For the last 20 years, these 3 letters have been a HUGE part of my life. I never saw myself beyond that 3 letter word. I looked in the mirror and saw FAT. The kids at school called me FAT. Boys didn't want me because I was FAT. I couldn't find cute clothes because I was FAT. That word defined me.
In the last few years, I have grown out of that word. Now, I am still FAT. But I have learned that I am beyond that word. I am strong willed, full of love to give, actually loveable, a good friend, a good wife and a good mother. I have confidence in myself, and ambition to better my life. I have worked hard for about a year to lose the part of me that is defined by those 3 letters. It has not been easy. I have worked out, dieted, you name it. It's not easy. And I have no willpower. So that makes it even easier, lol!

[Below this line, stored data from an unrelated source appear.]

(** * The ESP32 Wifi binding of Espruino (libs/network/esp32/jswrap_esp32_network.c)

    A shallow embedding of the event-to-callback adapter: the three pending
    callback slots, the event dispatcher, the scan result builder and the
    public operations connect, disconnect, scan, getDetails and getAPDetails.

    C state is threaded explicitly through a small state monad with an
    abort outcome (ESP_ERROR_CHECK).  Pointers to runtime values
    ([JsVar *]) are [option JsVar], with [None] for the NULL pointer.
    Character buffers are lists of bytes, and a C string read from a buffer
    stops at its first NUL byte. *)

From Stdlib Require Import ZArith List Bool Lia.
From Stdlib.Strings Require Import String Ascii Byte.
From Stdlib Require Import DecimalString.
Import ListNotations.
Set Warnings "-register-all".
Local Open Scope Z_scope.
Local Open Scope string_scope.

(* ================================================================== *)
(** ** Runtime values *)

(** Modelled from the spec: the scripting runtime's value system (jsvar.h)
    is not part of the source file.  A value is null, a boolean, an
    integer, a string, an object (an ordered mapping from field name to
    value: the spec's EventRecord), an array (the spec's ScanResultList)
    or a function, the opaque handle of a completion callback.  The
    undefined value is the NULL pointer. *)
Inductive JsVar : Type :=
| JsNull
| JsBool (b : bool)
| JsInteger (z : Z)
| JsString (s : string)
| JsObject (children : list (string * JsVar))
| JsArray (items : list JsVar)
| JsFunction (id : nat).
(** * DRAMConsole: the /proc/kmsg.last ring buffer and snapshot (kmsg_last.c)

    A shallow embedding of the five functions of [kmsg_last.c] that carry
    the algorithmic content of the module:

      - [ring_buffer_write]   (capture path, line-granular eviction)
      - [ring_buffer_copy]    (validity check, snapshot builder, sanitizer)
      - [ring_buffer_init]
      - [linear_buffer_read]  (snapshot reader)
      - [linear_buffer_write] (snapshot eraser)

    Conventions of the embedding.

      - A [char] is a [Z] holding the 8-bit pattern of the byte, [0 .. 255].
        The only places where the code looks at the value of a [char] are
        [== '\n'], [& 0x80], [&= 0x7F], [< 0x20] and [|= 0x20]; on a target
        with signed [char] the promoted value of a byte with bit 7 set is
        negative, but the code masks bit 7 away before the one ordered
        comparison, so the bit pattern decides every test on both kinds of
        target.
      - A [char *] is the address it holds, a [Z].  The block [*rbuf] starts
        with [data], so [rbuf->data] is the address [rbuf] itself; the byte
        [rbuf->data[i]] lives at address [rbuf + i] and is element [i] of
        the list that models the array.
      - The target is LP64, as Linux on 64-bit machines: [uintptr_t] and
        [size_t] are 64-bit unsigned, [loff_t] and [ssize_t] 64-bit signed,
        [int] 32-bit signed.
      - A load or store outside an array is undefined behaviour in C; the
        embedding stops with [Err OutOfBounds] there.  Loops whose bound is
        not syntactic run on fuel and stop with [Err OutOfFuel] when it is
        used up; the theorems show that neither happens on the states the
        module can be in. *)

From stdpp Require Import base numbers list option.

Local Open Scope Z_scope.

(** ** Constants *)

(** [#define BUF_SIZE 8192] *)
Definition BUF_SIZE : Z := 8192.

(** [#define BUF_MAGIC 0x4B4D5347] *)
Definition BUF_MAGIC : Z := 0x4B4D5347.

(** ['\n'] *)
Definition NL : Z := 10.

(** [EFAULT] of [<asm-generic/errno-base.h>]. *)
Definition EFAULT : Z := 14.

(** ** Integer conversions of the C types involved (LP64) *)

(** Conversion to a 64-bit unsigned type ([uintptr_t], [size_t],
    [unsigned long long]). *)
Definition u64 (x : Z) : Z := x mod 2 ^ 64.

(** Conversion to a 64-bit signed type ([loff_t], [ssize_t]). *)
Definition s64 (x : Z) : Z := (x + 2 ^ 63) mod 2 ^ 64 - 2 ^ 63.

(** Conversion to [int]. *)
Definition s32 (x : Z) : Z := (x + 2 ^ 31) mod 2 ^ 32 - 2 ^ 31.

Definition uintptr_t : Z → Z := u64.
Definition size_t : Z → Z := u64.
Definition ssize_t : Z → Z := s64.
Definition loff_t : Z → Z := s64.

(** ** Results of code that can leave the arrays or run out of fuel *)

Inductive fault : Type :=
  | OutOfBounds
  | OutOfFuel.

Inductive result (A : Type) : Type :=
  | Ok (a : A)
  | Err (e : fault).

Arguments Ok {A} a.
Arguments Err {A} e.

#[global] Instance result_ret : MRet result := λ A a, Ok a.
#[global] Instance result_bind : MBind result := λ A B f m,
  match m with
  | Ok a => f a
  | Err e => Err e
  end.

(** ** Arrays of [char] *)

(** [a[off]] read. *)
Definition load (a : list Z) (off : Z) : result Z :=
  if off <? 0 then Err OutOfBounds
  else match a !! Z.to_nat off with
       | Some c => Ok c
       | None => Err OutOfBounds
       end.

(** [a[off] = c]. *)
Definition store (a : list Z) (off : Z) (c : Z) : result (list Z) :=
  if off <? 0 then Err OutOfBounds
  else match a !! Z.to_nat off with
       | Some _ => Ok (<[Z.to_nat off := c]> a)
       | None => Err OutOfBounds
       end.

(** The [n] bytes [a[off] .. a[off + n - 1]], as [copy_to_user] reads them.
    No byte is touched when [n] is 0. *)
Definition load_range (a : list Z) (off n : Z) : result (list Z) :=
  if n =? 0 then Ok []
  else if (0 <=? off) && (0 <=? n) && (off + n <=? Z.of_nat (length a))
       then Ok (take (Z.to_nat n) (drop (Z.to_nat off) a))
       else Err OutOfBounds.

(** ** The two buffers *)

(** [static struct { char data[BUF_SIZE]; char *head; char *tail; int magic; } *rbuf;]
    [addr] is the value of the pointer [rbuf], which is also the address of
    [rbuf->data[0]]. *)
Module rbuf.
Record t : Type := mk {
  addr : Z;
  data : list Z;
  head : Z;
  tail : Z;
  magic : Z
}.
End rbuf.

(** [static struct { char data[BUF_SIZE]; int count; } *lbuf;] *)
Module lbuf.
Record t : Type := mk {
  data : list Z;
  count : Z
}.
End lbuf.

(** ** ring_buffer_write *)

(** The eviction scan,
    [while (!found) { found = *tail++ == '\n'; if (tail == stop) tail = start;
                      if (tail == head) break; }],
    entered with [found == 0].  It returns the final [tail]. *)
Fixpoint evict (fuel : nat) (data : list Z) (start stop head tail : Z)
  : result Z :=
  match fuel with
  | O => Err OutOfFuel
  | S fuel' =>
      c ← load data (tail - start);
      let found := c =? NL in
      let tail := tail + 1 in
      let tail := if tail =? stop then start else tail in
      if tail =? head then Ok tail
      else if found then Ok tail
      else evict fuel' data start stop head tail
  end.

(** The scan visits every cell at most once before it meets [head] again,
    so [BUF_SIZE] rounds are enough; see [evict_total]. *)
Definition evict_fuel : nat := Z.to_nat BUF_SIZE.

Arguments evict_fuel : simpl never.

(** One round of [while (len--)]: the byte [c = *str++] is stored. *)
Definition write_char (start stop : Z) (st : list Z * Z * Z) (c : Z)
  : result (list Z * Z * Z) :=
  let '(data, head, tail) := st in
  data ← store data (head - start) c;
  let head := head + 1 in
  let head := if head =? stop then start else head in
  if head =? tail then
    tail ← evict evict_fuel data start stop head tail;
    Ok (data, head, tail)
  else Ok (data, head, tail).

(** [while (len--) { ... }] over the [len] bytes at [str]. *)
Fixpoint write_loop (start stop : Z) (st : list Z * Z * Z) (str : list Z)
  : result (list Z * Z * Z) :=
  match str with
  | [] => Ok st
  | c :: str' =>
      st ← write_char start stop st c;
      write_loop start stop st str'
  end.

(** [ring_buffer_write(console, str, len)]; [str] is the list of the [len]
    bytes.  Interrupts are off for the whole body, so it runs atomically. *)
Definition ring_buffer_write (r : rbuf.t) (str : list Z) : result rbuf.t :=
  let start := rbuf.addr r in
  let stop := rbuf.addr r + BUF_SIZE in
  let head := rbuf.head r in
  let tail := rbuf.tail r in
  '(data, head, tail) ← write_loop start stop (rbuf.data r, head, tail) str;
  Ok (rbuf.mk (rbuf.addr r) data head tail (rbuf.magic r)).

(** A sequence of calls, one per chunk the console layer hands over. *)
Fixpoint ring_buffer_writes (r : rbuf.t) (chunks : list (list Z))
  : result rbuf.t :=
  match chunks with
  | [] => Ok r
  | str :: chunks' =>
      r ← ring_buffer_write r str;
      ring_buffer_writes r chunks'
  end.

(** ** ring_buffer_init *)

Definition ring_buffer_init (r : rbuf.t) : rbuf.t :=
  rbuf.mk (rbuf.addr r) (rbuf.data r) (rbuf.addr r) (rbuf.addr r) BUF_MAGIC.

(** ** ring_buffer_copy *)

(** The two [if]s on [data] in the copy loop. *)
Definition sanitize (data : Z) : Z :=
  let data := if Z.land data 0x80 =? 0 then data else Z.land data 0x7F in
  if (data <? 0x20) && negb (data =? NL) then Z.lor data 0x20 else data.

(** The test of the first [if]; [true] when the content is taken as valid. *)
Definition ring_valid (r : rbuf.t) : bool :=
  negb (negb (rbuf.magic r =? BUF_MAGIC)
        || (BUF_SIZE <=? uintptr_t (rbuf.head r - rbuf.addr r))
        || (BUF_SIZE <=? uintptr_t (rbuf.tail r - rbuf.addr r))).

(** [while (head != tail) { data = *tail++; ...; *dst++ = data; }];
    [dst] is kept as the index into [lbuf->data]. *)
Fixpoint copy_loop (fuel : nat) (src : list Z) (start stop head tail : Z)
    (dst : Z) (out : list Z) : result (list Z) :=
  match fuel with
  | O => Err OutOfFuel
  | S fuel' =>
      if head =? tail then Ok out
      else
        data ← load src (tail - start);
        let tail := tail + 1 in
        let tail := if tail =? stop then start else tail in
        out ← store out dst (sanitize data);
        copy_loop fuel' src start stop head tail (dst + 1) out
  end.

(** The loop test is reached at most [BUF_SIZE] times; see
    [copy_loop_window]. *)
Definition copy_fuel : nat := Z.to_nat BUF_SIZE.

Arguments copy_fuel : simpl never.

Definition ring_buffer_copy (r : rbuf.t) (l : lbuf.t) : result lbuf.t :=
  if negb (ring_valid r) then Ok (lbuf.mk (lbuf.data l) 0)
  else
    let start := rbuf.addr r in
    let stop := rbuf.addr r + BUF_SIZE in
    let head := rbuf.head r in
    let tail := rbuf.tail r in
    let count := s32 ((if head <? tail then BUF_SIZE else 0) + head - tail) in
    out ← copy_loop copy_fuel (rbuf.data r) start stop head tail 0 (lbuf.data l);
    Ok (lbuf.mk out count).

(** ** linear_buffer_read and linear_buffer_write *)

(** [copy_to_user(buf, src + off, n)] of the kernel: the number of bytes that
    could not be copied, paired with the bytes that reached the caller.

    The kernel checks the destination first: [access_ok(buf, n)] refuses a
    range that does not lie in user space, and no user range has [2 ^ 63]
    bytes or more; a refused request copies nothing and returns [n].
    Otherwise it copies from the front until a write to the caller's buffer
    faults.  [ubuf] is the number of bytes this call gets to store at [buf]
    (0 for a bad pointer); the source is read as far as bytes are copied. *)
Definition copy_to_user (ubuf : Z) (src : list Z) (off n : Z)
  : result (Z * list Z) :=
  if n =? 0 then Ok (0, [])
  else if 2 ^ 63 <=? n then Ok (n, [])
  else
    let k := Z.min n ubuf in
    bytes ← load_range src off k;
    Ok (n - k, bytes).

(** What a call of [linear_buffer_read] leaves behind: the value returned,
    the bytes placed in the caller's buffer and the new [*ppos]. *)
Record read_t : Type := mk_read {
  read_ret : Z;
  read_bytes : list Z;
  read_pos : Z
}.

(** [linear_buffer_read(file, buf, count, ppos)], with [count] a [size_t]
    and [pos] the [loff_t] found in [*ppos]. *)
Definition linear_buffer_read (l : lbuf.t) (ubuf : Z) (count : Z) (pos : Z)
  : result read_t :=
  let pos := if lbuf.count l <=? pos then lbuf.count l else pos in
  let count :=
    if u64 (lbuf.count l) <=? u64 (pos + count)
    then size_t (lbuf.count l - pos)
    else count in
  '(rest, bytes) ← copy_to_user ubuf (lbuf.data l) pos count;
  if negb (rest =? 0) then Ok (mk_read (- EFAULT) bytes pos)
  else Ok (mk_read (ssize_t count) bytes (loff_t (pos + count))).

(** [linear_buffer_write(file, buf, count, ppos)]: the new buffer and the
    value returned. *)
Definition linear_buffer_write (l : lbuf.t) (count : Z) : lbuf.t * Z :=
  (lbuf.mk (lbuf.data l) 0, ssize_t count).

(** ** Observations used in the statements *)

(** The array has its declared size. *)
Definition sized (a : list Z) : Prop := Z.of_nat (length a) = BUF_SIZE.

(** [p] points into [rbuf->data], that is into [start, start + BUF_SIZE). *)
Definition in_storage (r : rbuf.t) (p : Z) : Prop :=
  rbuf.addr r <= p < rbuf.addr r + BUF_SIZE.

(** The state the capture path runs on. *)
Definition rbuf_ok (r : rbuf.t) : Prop :=
  sized (rbuf.data r) ∧ in_storage r (rbuf.head r) ∧ in_storage r (rbuf.tail r).

(** Number of bytes from [tail] up to [head], going round. *)
Definition span (r : rbuf.t) : Z :=
  (rbuf.head r - rbuf.tail r) mod BUF_SIZE.

(** The retained window: the bytes from [tail] to [head], read circularly.
    Reading the array twice in a row unrolls the wrap. *)
Definition window (r : rbuf.t) : list Z :=
  take (Z.to_nat (span r))
       (drop (Z.to_nat (rbuf.tail r - rbuf.addr r)) (rbuf.data r ++ rbuf.data r)).

(** The valid part of the snapshot, [lbuf->data[0 .. count - 1]]. *)
Definition snapshot (l : lbuf.t) : list Z :=
  take (Z.to_nat (lbuf.count l)) (lbuf.data l).

(** A byte that is safe to print: newline or [0x20 .. 0x7F]. *)
Definition printable (c : Z) : Prop := c = NL ∨ 0x20 <= c <= 0x7F.

(** A bit pattern of a [char]. *)
Definition is_char (c : Z) : Prop := 0 <= c < 256.

(** The sanitizer as the specification words it: first clear the high bit
    (values from 0x80 on become the value minus 0x80), then set bit 0x20 on
    a control character other than newline. *)
Definition sanitize_spec (b : Z) : Z :=
  let b1 := if 0x80 <=? b then b - 0x80 else b in
  if (b1 <? 0x20) && negb (b1 =? 0x0A) then Z.lor b1 0x20 else b1.

(** Rounds the eviction scan needs from [tail] until it meets [head], on
    an array placed at [start, stop). *)
Definition dist (start stop tail head : Z) : Z :=
  if tail <? head then head - tail else head - tail + (stop - start).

So, I have decided that this is it. If I can't do it this year, I'll go to the extreme of weight loss surgery. And since that is not an option for me, I'm going to do it! In January, I had surgery on my left knee. A latteral release. I'm currently rehabing it, and can hopefully get back into the swing of things by Spring. My first huge milestone will be on August 1st, when I walk in my first 1/2 marathon. I'm going to go about it differently this time. I'm not going to diet and count calories, and fall for every new fad on the market. I'm going to eat sensibly, journal what I do, exersise, pray and have fun!
This blog is going to serve as my outlet to share my struggles, my success and my thoughts and feelings. I'm going to share what works, and what doesn't. I'm going to be brutely honest. I'm going to post pictures monthly. And best yet, I going to own the 3 letters that have defined me for much of my life. I'm going to be Fabulous At Thirty!